Zentrifugieren Sie die Probe 15 Sekunden lang bei 20.000 mal G und laden Sie den Überstand direkt auf das Gel. Um optimale Ergebnisse zu erzielen, begrenzen Sie die Menge der partikelbelasteten Partikel auf das Gel und führen Sie es mit 100 Volt aus, um zu verhindern, dass geladene Nanopartikel in das Gel gelangen. PEG-Fällung ermöglicht eine deutlich effizientere EV-Rückgewinnung als herkömmliche Ultrazentrifugation.
Bei Verwendung von 10 Milliliter Kultur führt dieser Ansatz zu einer etwa 500-fach höheren Ausbeute als ultrazentrifugation. Dieser Ansatz führt auch zu einer erhöhten Isolationseffizienz von Exosomen, was sich durch höhere Konzentrationen von Exosomen-Markerproteinen zeigt. Die Western PLA-Analyse zeigt, dass CD81 um das 3000-fache, CD63 um das Vierfache und CD9 um das 40-fache zugenommen hat.
Darüber hinaus ermöglicht dieses Protokoll nachgelagerte Studien von EV-vermittelten Mechanismen bei HIV1-Infektionen, indem EEv es von Verionen isoliert werden. Westliche PLA-Analysen zeigen, dass Eves in drei Gruppenpopulationen gefunden werden. Während das Virus in nur zwei von ihnen vorhanden ist.
Die Verletzung von EV 10,8 bis 12 ist frei von Viruskontamination. Das Wichtigste ist, dass die Nanopartikel entscheidend für eine optimale EV-Anreicherung sind. Ihre Ergänzung ist ein Muss.
Viele nachgeschaltete Assays, wie Western Blot, PCR, reine Diomechanalyse durch Massenspektrometrie in plattenbasierten zellulären Assays können durchgeführt werden. Diese ermöglichen Charakterisierung, mechanistische und/oder funktionelle Studien. Diese Technik ermöglicht spezifische Studien, die EV-Ladung und Funktionalität untersuchen, ohne den viralen Hintergrund zu kontaminieren.

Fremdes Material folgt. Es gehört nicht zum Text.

Lemma rule_no_deferral s c s' : no_deferral s -> rule scoped s c s' -> no_deferral s'.
Proof.
  intros [A B C D] R. destruct R as [| | | | | |idx w x todo n now Em En Et Er|idx w x r todo Em| | |
    idx w x todo e Em Ea|idx w x todo reject now Em| | | | |idx w f snap x todo n now Em En Et|idx w f snap x r todo Em| | |
    idx w f now deadline Em En| | | | |idx w out Em|idx Em|].
  all: try (split; [exact A|exact B|exact I|exact D]).
  all: try (rewrite Em in C; split; [by apply map_Forall_insert_2|exact B|done|exact D]).
  all: try (rewrite Em in C; split; [exact A|exact B|exact C|exact D]).
  all: try (split; [exact A|exact B|done|exact D]).
  - destruct (acquire_frame _ _ Ea) as [[_ ->]|(k & _ & _ & ->)]; by split.
  - split; cbn [exec main gos sweeps]; [unfold launch; by destruct scoped, reject| |by destruct (_ && _)|done].
    apply Forall_app. split; [done|]. constructor; [|constructor]. unfold launch. by destruct scoped, reject.
  - rewrite nextBudgetRetry_None in En; done.
  - split; [exact A|exact B|by destruct out|exact D].
  - split; [by apply reset_results|exact B|exact I|exact D].
Qed.

Lemma end_ctx_results (e : Executor any) err : nodeResults (end_ctx e err) = nodeResults e.
Proof. unfold end_ctx. by destruct (ctx e). Qed.

Lemma handle_results (e : Executor any) r err e' ok de : handleDispatchResult e r err = (e', ok, de) -> nodeResults e' = nodeResults e.
Proof.
  unfold handleDispatchResult, cancel_all. pose proof (end_ctx_results (setCancelled e) Canceled).
  repeat case_match; intros [= <- <- <-]; done.
Qed.

Lemma stepAttempt_results e n g c e' g' call : stepAttempt of_int dispatching e n g c = Some (e', g', call) ->
  nodeResults e' = nodeResults e.
Proof.
  unfold stepAttempt. destruct (gpc_ g); try done.
  - by intros [= <- <- _].
  - repeat case_match; by intros [= <- <- _].
  - repeat case_match; try done; by intros [= <- <- _].
  - by intros [= <- <- _].
  - destruct (if dispatching then _ else _) as [r er]. destruct (deferredDispatch er (g_now c)); [by intros [= <- <- _]|].
    destruct (handleDispatchResult e r er) as [[e1 ok] de] eqn:E. apply handle_results in E.
    destruct ok; by intros [= <- <- _].
Qed.

(** An answer that is not a deferral does not leave a deferred result. *)
Lemma stepAttempt_settled e n g i c e' g' call : undeferred (LGo i c) = true ->
  stepAttempt of_int dispatching e n g c = Some (e', g', call) ->
  match gpc_ g' with GRecord r _ | GSet r _ => settled r | _ => True end.
Proof.
  intros [U1%bool_decide_eq_true U2%negb_true_iff%bool_decide_eq_false]%andb_true_iff. unfold stepAttempt.
  destruct (gpc_ g); try done.
  - by intros [= <- <- _].
  - destruct (resolveNodeRetries e n <? attempt), (cancelled e), (attempt =? 0); intros [= <- <- _]; cbn [gpc_ with_pc]; done.
  - destruct (g_timer c); [|destruct (parent_err e parent); [|done]]; intros [= <- <- _]; cbn [gpc_ with_pc]; done.
  - by intros [= <- <- _].
  - assert (K : exists r er, (if dispatching then dispatched of_int (gnode g) n (g_now c) (node_ctx_err e n parent (g_expired c)) (g_reply c) (g_err c)
      else (Some (failedDispatchResult (gnode g) (sentinel ErrNodeNotFound) 0 (g_now c)), Some (sentinel ErrNodeNotFound))) = (r, er) /\
      (er0 ← er; deferred er0) = None /\ match r with Some r => settled r | None => True end).
    { destruct dispatching; [|do 2 eexists; split; [done|by split]]. unfold dispatched.
      assert (S : match g_reply c with Some r => settled r | None => True end).
      { destruct (g_reply c); [|done]. unfold settled. cbn in U2. congruence. }
      destruct (g_err c) as [er|] eqn:Ee; [|do 2 eexists; split; [done|by split]]. cbn in U1. rewrite U1.
      destruct (_ || _); do 2 eexists; (split; [done|by split]). }
    destruct K as (r & er & -> & Ed & S). unfold deferredDispatch. rewrite Ed. cbn [mbind option_bind].
    destruct (handleDispatchResult e r er) as [[e1 ok] de]. destruct ok; intros [= <- <- _]; [by destruct r|done].
Qed.

Lemma step_no_deferral s l s' : no_deferral s -> undeferred l = true -> step s l = Some s' -> no_deferral s'.
Proof.
  intros N U E. destruct l as [c|i c|j now| | |err|x|x now]; cbn [DagExecutor.step] in E.
  - by eapply rule_no_deferral, step_main_rule.
  - destruct N as [A B C D]. unfold step_go in E. apply bind_Some in E as (g & Eg & E).
    destruct (gpc_ g) eqn:Epc; try (apply bind_Some in E as (n & En & E); apply bind_Some in E as ([[e g'] call] & Ea & E);
      injection E as <-; pose proof (stepAttempt_results _ _ _ _ _ _ _ Ea) as Er; pose proof (stepAttempt_settled _ _ _ _ _ _ _ _ U Ea);
      split; cbn [exec main gos sweeps]; [by rewrite Er|by apply Forall_insert|done|done]);
      apply bind_Some in E as ([e g'] & Ea & E); injection E as <-; unfold stepFinish in Ea; rewrite Epc in Ea; try discriminate;
      injection Ea as <- <-; assert (Sg : match gpc_ g with GRecord r _ | GSet r _ => settled r | _ => True end)
        by (rewrite Forall_forall in B; by apply B, (list_elem_of_lookup_2 _ i)); rewrite Epc in Sg;
      split; cbn [exec main gos sweeps]; try done; try by apply Forall_insert.
    + by apply map_Forall_insert_2.
    + unfold cancelLayerOnBlockingFailure, record_first. destruct err; repeat case_match; done.
    + by destruct (slot g).
    + by destruct (counted g).
  - destruct N as [A B C D]. unfold step_sweep in E. apply bind_Some in E as (k & Ek & E). cbv zeta in E.
    assert (Sk : match k with CMark _ r _ _ => settled r | _ => True end)
      by (rewrite Forall_forall in D; by apply D, (list_elem_of_lookup_2 _ j)).
    destruct k as [[|x todo]|x r [] todo]; [done|..].
    + destruct (GetNode (edag (exec s)) x) as [n|]; [destruct (IsTerminal (state n))|]; injection E as <-; split; try done;
        by apply Forall_insert.
    + injection E as <-. split; try done. by apply Forall_insert.
    + injection E as <-. split; try done; [by apply map_Forall_insert_2|by apply Forall_insert].
  - destruct N as [A B C D]. injection E as <-. unfold Cancel. destruct (negb _); [by split|]. split; cbn [fst exec main gos sweeps]; try done.
    + unfold cancel_all. by rewrite end_ctx_results.
    + apply Forall_app. split; [done|]. by repeat constructor.
  - destruct N as [A B C D]. injection E as <-. unfold Close. destruct (closed (exec s)); [by split|]. split; try done.
    cbn [fst exec with_exec]. by rewrite end_ctx_results.
  - destruct N as [A B C D]. injection E as <-. split; try done. cbn [exec with_exec]. by rewrite end_ctx_results.
  - destruct N as [A B C D]. injection E as <-. unfold MarkNodeAcked. by destruct (GetNode _ x); split.
  - destruct N as [A B C D]. injection E as <-. unfold MarkNodeRunning. by destruct (GetNode _ x); split.
Qed.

Dies bietet eine Grundlage für die Untersuchung von EVs in Pathogenese und Entwicklung von potenziellen Therapeutika. Um die Grenzen dieser Technik zu überwinden und die EV-Vorbereitung und -Isolierung auf große Volumina anzuwenden, empfehlen wir den Einsatz fortschrittlicher Systeme, wie z. B. tangentiale Strömungsfiltration. Das gefährlichste Instrument ist die Ultrazentrifuge während der Dichtegradiententrennung.
Stellen Sie sicher, dass alle Zentrifugenrohre gleich wiegen, um Ungleichgewichte und potenzielle Rotorausfälle zu vermeiden.